In the postmodern digital age, fuelled by an explosion in communications technology and the so-called ‘information revolution’, images and ideas of archaeology and the archaeological past are everywhere. Some versions of the past have been heavily commoditised, pressed into service for a multitude of consumer-capitalist causes. Archaeology generates billions of dollars of revenue for huge corporatised media conglomerates, churning out endless streams of homogenised archaeological ‘product’. Artefacts of every description are bought and sold in their millions through internet auction sites every day. The World Wide Web turns popular books about alien visitors and lost continents into overnight sensations, while the ever expanding blogosphere abounds with fantastic theories and bizarre archaeological conspiracies. In this constantly moving multivocal environment there is no preordained authority for the proclamations of professional archaeologists.
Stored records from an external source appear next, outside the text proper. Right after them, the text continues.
(* ===== verification/PhyRf2xxSpec.v ===== *)
(** * What the RF2xx physical layer guarantees

    The recorded calls are folded into the state of the devices they drive
    ([chip]); the theorems are about that state: an invariant of everything that
    can happen to the PHY (calls of the upper layer, interrupts, events), and what
    each operation achieves. *)

From stdpp Require Import base numbers gmap list.
From S2P Require Import Prelude Chain Event SoftTime Phy PhyPower PhyRf2xx.

Module PhyRf2xxSpec.
Import Phy PhyPower SoftTime PhyRf2xx.

(** ** The devices *)

Record chip := mk_chip {
  irq : bool;                      (* radio interrupt enabled *)
  low : Z;                         (* requests to stay out of low power *)
  asleep : bool;
  trx : Z;                         (* last state commanded *)
  timer : option (Z * timer_fn);   (* compare channel *)
  dma : option (Z * Z);            (* reception of the frame buffer: offset and size *)
  frame : Z * list Z;              (* frame written for transmission *)
  cca_reg : Z;
  pwr_reg : Z;
  posted : list event_fn;
  calls : list (nat * phy_status); (* handlers of the upper layer called *)
}.
(* ===== verification/PhyRf2xxRun.v ===== *)
(** * The RF2xx physical layer in operation

    Everything that can happen to the PHY, as a transition system: calls of the
    upper layer, events run by the network task, interrupts of the radio, the timer
    and the end of transfers from the chip, and the upper layer writing packets the
    PHY does not hold. Then what reception, transmission and channel assessment
    achieve from their start to the call of the handler. *)

From stdpp Require Import base numbers gmap list.
From S2P Require Import Prelude Chain Event SoftTime Phy PhyPower PhyRf2xx PhyRf2xxSpec.

Module PhyRf2xxRun.
Import Phy PhyPower SoftTime PhyRf2xx PhyRf2xxSpec.

Inductive op :=
| OpReset | OpSleep | OpIdle
| OpSetChannel (c : Z) | OpSetPower (p : phy_power)
| OpEd | OpCca
| OpRx (rx_time timeout_time : Z) (l : loc) (h : option nat)
| OpTx (tx_time : Z) (l : loc) (h : option nat)
| OpJam (c : Z) (p : phy_power)
| OpRegister (b : bool)
| OpWrite (l : loc) (k : phy_packet)
| EvStartRx | EvRxTimeout | EvIrq | EvRxEnd
| IsrRadio | IsrDig2 (v : Z) | IsrTimer (f : timer_fn) (v : Z) | IsrTransfer (bytes : list Z).

Section run.
Context `{!RfEnv}.
Implicit Types s : phy.

(** The chip has transferred [bytes] into the packet; the driver then calls
    [fifo_read_done_handler]. *)
Definition transfer (bytes : list Z) : RM unit := fun s =>
  match dma (chip_of s) with
  | None => Err EUndef
  | Some (off, _) =>
      (k ← pkt_load;
       raw ← mlift (arr_blit (raw_data k) off bytes);
       pkt_upd (set_raw raw) ;;
       fifo_read_done_handler) s
  end.

Definition run (o : op) : RM unit :=
  match o with
  | OpReset => phy_reset
  | OpSleep => phy_sleep
  | OpIdle => phy_idle
  | OpSetChannel c => phy_set_channel c ;; mret tt
  | OpSetPower p => phy_set_power p ;; mret tt
  | OpEd => phy_ed ;; mret tt
  | OpCca => phy_cca ;; mret tt
  | OpRx rx_time timeout_time l h => phy_rx rx_time timeout_time (Some l) h ;; mret tt
  | OpTx tx_time l h => phy_tx tx_time (Some l) h ;; mret tt
  | OpJam c p => phy_jam c p ;; mret tt
  | OpRegister b => register_timestamp_handler b
  | OpWrite l k => mmod (λ s, set_packets (<[l := k]> (packets s)) s)
  | EvStartRx => start_rx
  | EvRxTimeout => handle_rx_timeout
  | EvIrq => handle_irq
  | EvRxEnd => handle_rx_end
  | IsrRadio => irq_handler
  | IsrDig2 v => dig2_capture_handler v
  | IsrTimer RX_START_HANDLER _ => rx_start_handler
  | IsrTimer RX_TIMEOUT_HANDLER _ => rx_timeout_handler
  | IsrTimer TX_START_HANDLER v => tx_start_handler v
  | IsrTransfer bytes => transfer bytes
  end.

(** When they can happen: packets given to the PHY exist, the radio interrupts
    only when enabled, and the upper layer leaves the packet in use alone. Events,
    timer interrupts and captures of a start of frame can come at any time. *)
Definition allowed (o : op) (s : phy) : Prop :=
  match o with
  | OpRx _ _ l _ => is_Some (packets s !! l)
  | OpTx _ l _ => exists k, packets s !! l = Some k /\ sendable k
  | OpWrite l k => pkt s <> Some l /\ packet_ok k
  | IsrRadio => irq (chip_of s) = true
  | IsrTransfer bytes => exists off n, dma (chip_of s) = Some (off, n) /\ Z.of_nat (length bytes) = n
  | _ => True
  end.

(** When they fail, and how: a start of frame captured outside of a reception halts the
    node; the end of a reception, in the state of reception, reads a byte outside of the
    buffer of the packet if its length is too large, and halts the node if more than 500
    ticks went by since the start time of the packet. *)
Definition fault (o : op) (s : phy) : option error :=
  match o with
  | IsrDig2 _ => if decide (state s = PHY_STATE_RX) then None else Some EHalt
  | EvRxEnd =>
      if decide (state s = PHY_STATE_RX) then
        match pkt s ≫= (packets s !!.) with
        | Some k =>
            if decide (0 <= data k + length_ k < 128) then
              if decide (i16 (u32 (clock (reads s)) - t_rx_start k) <= 500) then None else Some EHalt
            else Some EUndef
        | None => None
        end
      else None
  | _ => None
  end.

(** The PHY before [phy_rf2xx_init]: zeroed memory. *)
Definition initial (s : phy) : Prop :=
  mutex_ s = None /\ state s = PHY_STATE_SLEEP /\ fx s = [] /\ map_Forall (λ _, packet_ok) (packets s).

Inductive reach : phy -> Prop :=
| reach_init s0 s : initial s0 -> phy_rf2xx_init s0 = Ok (tt, s) -> reach s
| reach_step s o s' : reach s -> allowed o s -> run o s = Ok (tt, s') -> reach s'.

Lemma init_inv s0 : initial s0 -> wp phy_rf2xx_init (λ _, phy_inv) s0.
Proof.
  intros (Hm & Hst & Hfx & Hpk). unfold phy_rf2xx_init. wps. rewrite Hm. wps. apply reset_core.
  - unfold idle_pre, chip_of. phy_simpl. rewrite Hst, Hfx. by split_and!.
  - intros s' Hc _ Hm' _. wps. split; [done|]. by apply core_mutex.
Qed.

Lemma transfer_spec bytes s off n l k :
  phy_inv s -> dma (chip_of s) = Some (off, n) -> Z.of_nat (length bytes) = n ->
  pkt s = Some l -> packets s !! l = Some k ->
  exists raw s', arr_blit (raw_data k) off bytes = Ok raw /\ transfer bytes s = Ok (tt, s') /\ phy_inv s' /\
    packets s' = <[l := set_raw raw k]> (packets s) /\ pkt s' = Some l /\ state s' = state s /\
    handler s' = handler s /\ reads s' = reads s /\ polls s' = polls s /\
    calls (chip_of s') = calls (chip_of s) /\ posted (chip_of s') = posted (chip_of s) ++ [HANDLE_RX_END].
Proof.
  intros [Hm Hc] Hd Hn Hl Hk. pose proof Hc as (C1 & C2 & C3 & C4 & C5 & C6).
  destruct (C5 off n Hd) as (Hst & H0 & H1 & H2). destruct (C6 l k Hk) as [Hraw Hdata].
  destruct (arr_blit_ok (raw_data k) off bytes) as [raw Hb]; [lia|lia|].
  unfold transfer. rewrite Hd. exists raw. eexists. split; [exact Hb|].
  split. { unfold pkt_load. erewrite bind_ok by (by rewrite Hl; cbn; rewrite Hk). rewrite bind_lift, Hb.
    unfold pkt_upd. erewrite bind_ok by (by rewrite Hl, Hk). reflexivity. }
  split_and!; try done.
  - split; [done|]. unfold phy_core. chip_run. fold (chip_of s). rewrite Hst, Hl in *.
    destruct (chip_of s) as [i lw sl tx tm d f cc pw po ca]; cbn in *. split_and!; try done.
    + exists l. split; [done|]. rewrite lookup_insert_eq. eauto.
    + apply map_Forall_insert_2; [|done]. split; [|done]. cbn. rewrite (arr_blit_length _ _ _ _ Hb). done.
  - chip_run. by destruct (foldl chip_step chip0 (fx s)).
  - chip_run. by destruct (foldl chip_step chip0 (fx s)).
Qed.

Lemma run_inv o s : clock_runs -> chip_answers -> phy_inv s -> allowed o s -> fault o s = None -> wp (run o) (λ _, phy_inv) s.
Proof.
  intros Hclk Hans Hi Ha Hf.
  assert (forall A (m : RM A), wp m (λ _, phy_inv) s -> wp (m ;; mret tt) (λ _, phy_inv) s) as Hseq.
  { intros A m Hw. apply wp_bind. eapply wp_mono; [exact Hw|]. by intros a s' Hs'. }
  destruct o; cbn [run allowed fault] in *.
  - by apply phy_reset_inv.
  - by apply phy_sleep_inv.
  - by apply phy_idle_inv.
  - by apply Hseq, phy_set_channel_inv.
  - by apply Hseq, phy_set_power_inv.
  - by apply Hseq, phy_measure_inv.
  - by apply Hseq, phy_measure_inv.
  - by apply Hseq, phy_rx_inv.
  - destruct Ha as (k & Hk & Hsend). by eapply Hseq, phy_tx_inv.
  - by apply Hseq, phy_jam_inv.
  - destruct Hi as [Hm Hc]. apply wp_mod. split; [done|]. by apply (core_ext s).
  - destruct Hi as [Hm (C1 & C2 & C3 & C4 & C5 & C6)], Ha as [Hl Hk]. apply wp_mod. split; [done|].
    unfold phy_core. phy_simpl. split_and!; try done.
    + destruct (busy (state s)); [|done]. destruct C2 as (l' & Hl' & Hs). exists l'. split; [done|].
      rewrite lookup_insert_ne by congruence. done.
    + by apply map_Forall_insert_2.
  - by apply start_rx_inv.
  - by apply handle_rx_timeout_inv.
  - by apply handle_irq_inv.
  - apply handle_rx_end_inv; [done|]. intros Hst l k Hl Hk. rewrite decide_True, Hl in Hf by done. cbn [mbind option_bind] in Hf. rewrite Hk in Hf. unfold rx_complete. repeat case_decide; done.
  - by apply irq_handler_inv.
  - apply dig2_inv; [done|]. by case_decide.
  - destruct f; [| |by apply tx_start_inv].
    all: destruct Hi as [Hm Hc]; unfold rx_start_handler, rx_timeout_handler; wps; (split; [done|]).
    all: apply (core_ext s); try done; chip_run; by destruct (foldl chip_step chip0 (fx s)).
  - destruct Ha as (off & n & Hd & Hn). pose proof Hi as [_ (_ & _ & _ & _ & C5 & _)].
    destruct (inv_packet s Hi) as (l & k & Hl & Hk); [by destruct (C5 off n Hd) as [-> _]|].
    destruct (transfer_spec bytes s off n l k Hi Hd Hn Hl Hk) as (raw & s' & _ & E & Hi' & _).
    by eapply wp_run.
Qed.
(* ===== verification/IotlabSerial.v ===== *)
(** * Serial link of the control node ([appli/iotlab/lib/iotlab_serial.[ch]])

    Commands arrive byte by byte ([char_rx]) into a packet of the reception
    pool, are handled by [packet_received] in the event task, and answers and
    measures leave through a priority queue emptied by the transmission task.
    The state holds the fields of the global [ser], the two static variables of
    [char_rx], the packets and queues ([IotlabPacket]), the event queues, the
    chained handler objects, whether the low-priority interrupt is pending, and
    the byte blocks handed to the UART. *)

From stdpp Require Import base numbers gmap sorting list.
From S2P Require Import Prelude Chain Packet IotlabPacket Event SoftTime.

Module IotlabSerial.
Import Packet IotlabPacket Event.

Definition SYNC_BYTE : Z := 0x80.
Definition ACK : Z := 0x0A.
Definition NACK : Z := 0x02.
Definition IOTLAB_SERIAL_HEADER_SIZE : Z := 3.
Definition PAYLOAD_MAX `{!Build} : Z := PACKET_MAX_SIZE - IOTLAB_SERIAL_HEADER_SIZE.
Definition IOTLAB_SERIAL_DATA_MAX_SIZE `{!Build} : Z := if PAYLOAD_MAX <? 254 then PAYLOAD_MAX else 254.

(** The sizes, for arithmetic. *)
Lemma payload_max_spec `{!Build} :
  PAYLOAD_MAX = Z.of_nat packet_size - 3 /\ 125 <= PAYLOAD_MAX <= 253 /\ IOTLAB_SERIAL_DATA_MAX_SIZE = PAYLOAD_MAX.
Proof.
  pose proof packet_size_spec. unfold IOTLAB_SERIAL_DATA_MAX_SIZE.
  assert (PAYLOAD_MAX = PACKET_MAX_SIZE - 3) as -> by done.
  destruct (Z.ltb_spec (PACKET_MAX_SIZE - 3) 254); lia.
Qed.
Ltac sizes := pose proof payload_max_spec as (HS1 & HS2 & HS3); pose proof packet_size_spec as [HS4 HS5].
Definition IOTLAB_SERIAL_ANSWER_PRIORITY : Z := 0x80.

(** [F] is the type of the handler functions. *)
Record iotlab_serial_handler {F : Type} := mk_handler {
  cmd_type : Z;
  handler : F;
  h_next : ptr;
}.
Arguments iotlab_serial_handler F : clear implicits.

#[global] Instance handler_linked {F} : Linked (iotlab_serial_handler F).
Proof.
  refine {| next_of := h_next; set_next p k := mk_handler F (cmd_type k) (handler k) p |}.
  - done.
  - by intros [].
  - done.
Defined.

(** Handlers posted to the event queues: [packet_received] and others. *)
Inductive serial_event (H : Type) := PacketReceived | Other (h : H).
Arguments PacketReceived {H}.
Arguments Other {H} h.

Record serial {F H : Type} := mk_serial {
  first_handler : ptr;
  handlers : gmap loc (iotlab_serial_handler F);
  tx_fifo : nat;
  tx_pkt : ptr;
  irq_triggered : bool;
  tx_end_event : Z;
  rx_pkt : ptr;
  ready_pkt : ptr;
  rx_queue : nat;
  rx_index : Z;
  last_start_time : Z;
  pending : bool;
  red_led : bool;
  uart_out : list (list Z);
  io : iot;
  evs : events (serial_event H);
}.
Arguments serial F H : clear implicits.
(* ===== verification/CnSniffSpec.v ===== *)
(** * What the radio sniffer of the control node guarantees *)

From stdpp Require Import base numbers gmap list.
From S2P Require Import Prelude Chain Packet Event SoftTime IotlabPacket IotlabTime Phy Zep IotlabSerial CnMeasPkt CnMeasFlow CnState CnRadio CnConsumption CnControl CnSpec CnExample CnRadioSpec.

Module CnSniffSpec.
Import SoftTime Phy CnMeasFlow CnState CnRadio CnControl CnSpec CnRadioSpec.

(** ** The command *)

(** The test for more than one channel. *)
Lemma one_bit ch :
  0 < ch < 4294967296 -> Z.land ch (u32 (ch - 1)) = 0 <-> ch = 2 ^ Z.log2 ch.
Proof.
  intros Hch. rewrite u32_id by lia. pose proof (Z.log2_spec ch ltac:(lia)) as [Hlo Hhi].
  pose proof (Z.log2_nonneg ch) as Hk. set (k := Z.log2 ch) in *. split.
  - intros E. destruct (decide (ch = 2 ^ k)) as [|Hne]; [done|]. exfalso.
    assert (Z.log2 (ch - 1) = k) as Hk1 by (apply Z.log2_unique; [done|split; [lia|]; rewrite Z.pow_succ_r in * by done; lia]).
    assert (Z.testbit (Z.land ch (ch - 1)) k = true) as Eb; [|by rewrite E, Z.bits_0 in Eb].
    rewrite Z.land_spec. unfold k at 1. rewrite Z.bit_log2 by lia. rewrite <- Hk1 at 1. rewrite Z.bit_log2; [done|].
    assert (0 < 2 ^ k) by (by apply Z.pow_pos_nonneg). lia.
  - intros E. clearbody k. subst ch. replace (2 ^ k - 1) with (Z.ones k) by (rewrite Z.ones_equiv; lia).
    rewrite Z.land_ones by done. apply Z.mod_same. pose proof (Z.pow_pos_nonneg 2 k). lia.
Qed.

Section sniffer.
Context `{!CnEnv} {build : Build}.

Definition sniffer_request (x : radio_config) (bs : list Z) : radio_config :=
  set_rc_channels (Z.land (le_value (list.take 4 bs)) PHY_MAP_CHANNEL_2400_ALL) x.

Definition sniffer_refused (ch t : Z) : bool :=
  (ch =? 0) || ctrue (Z.land ch (u32 (ch - 1))) || negb (t =? 0).

Lemma sniffer_refused_spec v t :
  let ch := Z.land v PHY_MAP_CHANNEL_2400_ALL in
  0 <= v -> sniffer_refused ch t = false <-> (exists c, 11 <= c <= 26 /\ ch = 2 ^ c) /\ t = 0.
Proof.
  intros ch Hv. unfold sniffer_refused. assert (in_band ch) as Hb by apply in_band_land.
  pose proof (in_band_nonneg ch Hb) as Hn.
  assert (ch < 4294967296) as Hlt.
  { destruct (decide (ch = 0)) as [->|]; [lia|].
    pose proof (Z.log2_spec ch ltac:(lia)) as [_ Hhi].
    assert (Z.log2 ch <= 26) by (apply (in_band_bit ch (Z.log2 ch) Hb), Z.bit_log2; lia).
    eapply Z.lt_le_trans; [exact Hhi|]. change 4294967296 with (2 ^ 32). apply Z.pow_le_mono_r; lia. }
  rewrite !orb_false_iff, negb_false_iff, Z.eqb_neq, Z.eqb_eq. split.
  - intros [[Hne Hland] ->]. split; [|done]. exists (Z.log2 ch).
    split; [apply (in_band_bit ch _ Hb), Z.bit_log2; lia|]. apply one_bit; [lia|].
    unfold ctrue in Hland. by destruct (Z.eqb_spec (Z.land ch (u32 (ch - 1))) 0).
  - intros [(c & Hc & Ec) ->]. assert (0 < ch) by (rewrite Ec; apply Z.pow_pos_nonneg; lia).
    split_and!; [lia| |done]. rewrite (proj2 (one_bit ch ltac:(lia))); [done|].
    rewrite Ec at 2. by rewrite Z.log2_pow2 by lia.
Qed.

(** The sniffer command is accepted exactly when it has 6 bytes, one single channel of
    the 2.4 GHz band and no time per channel; it then posts the change of
    configuration. The channels are written to the static configuration even when
    the command is refused for its contents. *)
Theorem radio_sniffer_spec s l bs :
  let x := sniffer_request (configs (radio s) CFG_SNIFFER) bs in
  let ok := length bs = 6%nat /\ (exists c, 11 <= c <= 26 /\ channels x = 2 ^ c) /\ le_value (drop 4 bs) = 0 in
  command s l bs -> bytes_ok bs ->
  (ok -> event_room 1 s ->
     radio_sniffer l s = Ok (0, queue_events [EV_UPDATE_CONFIG CFG_SNIFFER] (with_config CFG_SNIFFER x s))) /\
  (~ ok -> radio_sniffer l s = Ok (1, if decide (length bs = 6%nat) then with_config CFG_SNIFFER x s else s)).
Proof.
  intros x ok Hc Hbs.
  assert (length bs = 6%nat -> radio_sniffer l s =
    if sniffer_refused (channels x) (le_value (drop 4 bs)) then Ok (1, with_config CFG_SNIFFER x s)
    else post_result (EV_UPDATE_CONFIG CFG_SNIFFER) (with_config CFG_SNIFFER x s)) as Hdec.
  { intros Hlen. unfold radio_sniffer. erewrite bind_ok by (by apply payload_length_ok). rewrite Hlen.
    change (negb (Z.of_nat 6 =? 6)) with false. cbn iota.
    erewrite bind_ok by (eapply payload_read_ok; [exact Hc|lia|lia]).
    erewrite bind_ok by apply upd_static_ok.
    erewrite bind_ok by (eapply payload_read_ok; [apply command_with, Hc|lia|lia]).
    erewrite bind_ok by apply upd_static_ok. rewrite with_config_get, with_config_twice.
    match goal with |- context [with_config CFG_SNIFFER ?y s] => change y with x end. mrun.
    rewrite with_config_get. rewrite (firstn_all2 (n := 2)) by (rewrite length_drop; lia).
    unfold sniffer_refused. change (Z.to_nat 4) with 4%nat. rewrite (Z.eqb_sym _ 0).
    rewrite (Z.eqb_sym (le_value _)). destruct (0 =? channels x); [done|]. cbn [orb].
    destruct (ctrue _); [done|]. cbn [orb]. by destruct (0 =? le_value _). }
  assert (length bs = 6%nat -> sniffer_refused (channels x) (le_value (drop 4 bs)) = false <-> ok) as Hiff.
  { intros Hlen. subst ok. change (channels x) with (Z.land (le_value (list.take 4 bs)) PHY_MAP_CHANNEL_2400_ALL).
    rewrite (sniffer_refused_spec (le_value (list.take 4 bs))); [by intuition|].
    apply le_value_range. by apply Forall_take. }
  split.
  - intros Hok Hroom. pose proof Hok as (Hlen & _). rewrite Hdec by done. rewrite (proj2 (Hiff Hlen) Hok).
    by apply post_result_ok, event_room_with.
  - intros Hnok. case_decide as Hlen.
    + rewrite Hdec by done. destruct (sniffer_refused _ _) eqn:E; [done|].
      exfalso. by apply Hnok, (Hiff Hlen).
    + unfold radio_sniffer. erewrite bind_ok by (by apply payload_length_ok).
      destruct (Z.eqb_spec (Z.of_nat (length bs)) 6); [lia|done].
Qed.

(** ** Reception *)

(** The buffer of index [i] with its time. *)
Definition timed (s : cn) (b : phy_packet) : phy_packet :=
  let ts := IotlabTime.iotlab_time_extend_relative (itime s) (clock (reads s)) (Phy.timestamp b) in
  set_timestamp_alt (mk_alt (tv_usec ts) (tv_sec ts)) b.

(** The state after the buffers are swapped and the radio is listening again. *)
Definition swapped (s : cn) : cn :=
  let i := 1 - pkt_index (radio s) in
  set_fx (fx s ++ [FxPhyRxNow i]) (set_radio (set_sniff (pkt_buf (radio s)) i (radio s)) s).

Lemma swap_ok s status :
  pkt_index (radio s) = 0 \/ pkt_index (radio s) = 1 -> mode (config (radio s)) = RADIO_SNIFFER ->
  sniff_handle_rx_appli_queue status s =
    (if negb (bool_decide (status = PHY_SUCCESS)) then mret tt
     else
       packet ← mzoom (IotlabSerial.iotlab_serial_packet_alloc radio_measures_queue);
       match packet with
       | None => mret tt
       | Some p =>
           zep_to_packet p (pkt_index (radio s)) (u8 (current_channel (radio s))) ;;
           r ← mzoom (IotlabSerial.iotlab_serial_send_frame RADIO_SNIFFER_FRAME p);
           mwhen (ctrue r) (mzoom (mzoom (T := IotlabPacket.iot) (IotlabPacket.iotlab_packet_call_free p)))
       end) (swapped s).
Proof.
  intros Hi Hmode. unfold sniff_handle_rx_appli_queue, sniff_rx, upd_radio, emit. mrun.
  rewrite bool_decide_true by done. cbn [negb]. mrun. cn_simpl.
  assert (Z.rem (pkt_index (radio s) + 1) 2 = 1 - pkt_index (radio s)) as -> by (by destruct Hi as [-> | ->]).
  done.
Qed.

Lemma zep_to_packet_run s i channel l k b :
  pkt_buf (radio s) !! Z.to_nat i = Some b -> IotlabPacket.cells (IotlabSerial.io (ser s)) !! l = Some k ->
  Packet.data k = 3 ->
  zep_to_packet l i channel s =
    ('(dst, n, c) ← mlift (Zep.to_zep (drop 3 (Packet.raw_data k)) (timed s b) channel (node_id (control s)) (packet_counter s));
     mmod (set_packet_counter c) ;;
     mzoom (IotlabSerial.pkt_store l
       (Packet.mk_packet (list.take 3 (Packet.raw_data k) ++ dst) 3 (u16 n) (Packet.next k))))
    (set_radio (set_sniff (<[Z.to_nat i := timed s b]> (pkt_buf (radio s))) (pkt_index (radio s)) (radio s))
       (set_counts (S (reads s)) (eds s) s)).
Proof.
  intros Hb Hk Hd. unfold zep_to_packet, sniff_buf. mrun. rewrite Hb. cbn [of_option]. mrun.
  erewrite bind_ok by apply extend_relative_ok. unfold upd_radio. mrun. cn_simpl.
  rewrite list_lookup_insert_eq by (by apply lookup_lt_Some in Hb). cbn [of_option]. mrun.
  erewrite bind_ok by (apply cn_zoom_ok, IotlabSerial.pkt_load_ok; exact Hk). rewrite Hd. mrun. cn_simpl.
  done.
Qed.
In this presentation I will examine the relationships between archaeology and popular media and consider the ways in which Australian archaeologists might approach a new engagement with popular culture in the twenty-first century.
About the presenter
Stephen Nichols is the Site Registrar with the Department of Aboriginal and Torres Strait Islander Partnerships, where he is currently responsible for administering Queensland’s Aboriginal and Torres Strait Islander cultural heritage legislation. He has previously held a variety of positions in both the academic and cultural heritage management sectors and has a PhD in public archaeology from The University of Queensland. In a former life, he was a corporate finance manager with the international consulting firm PricewaterhouseCoopers.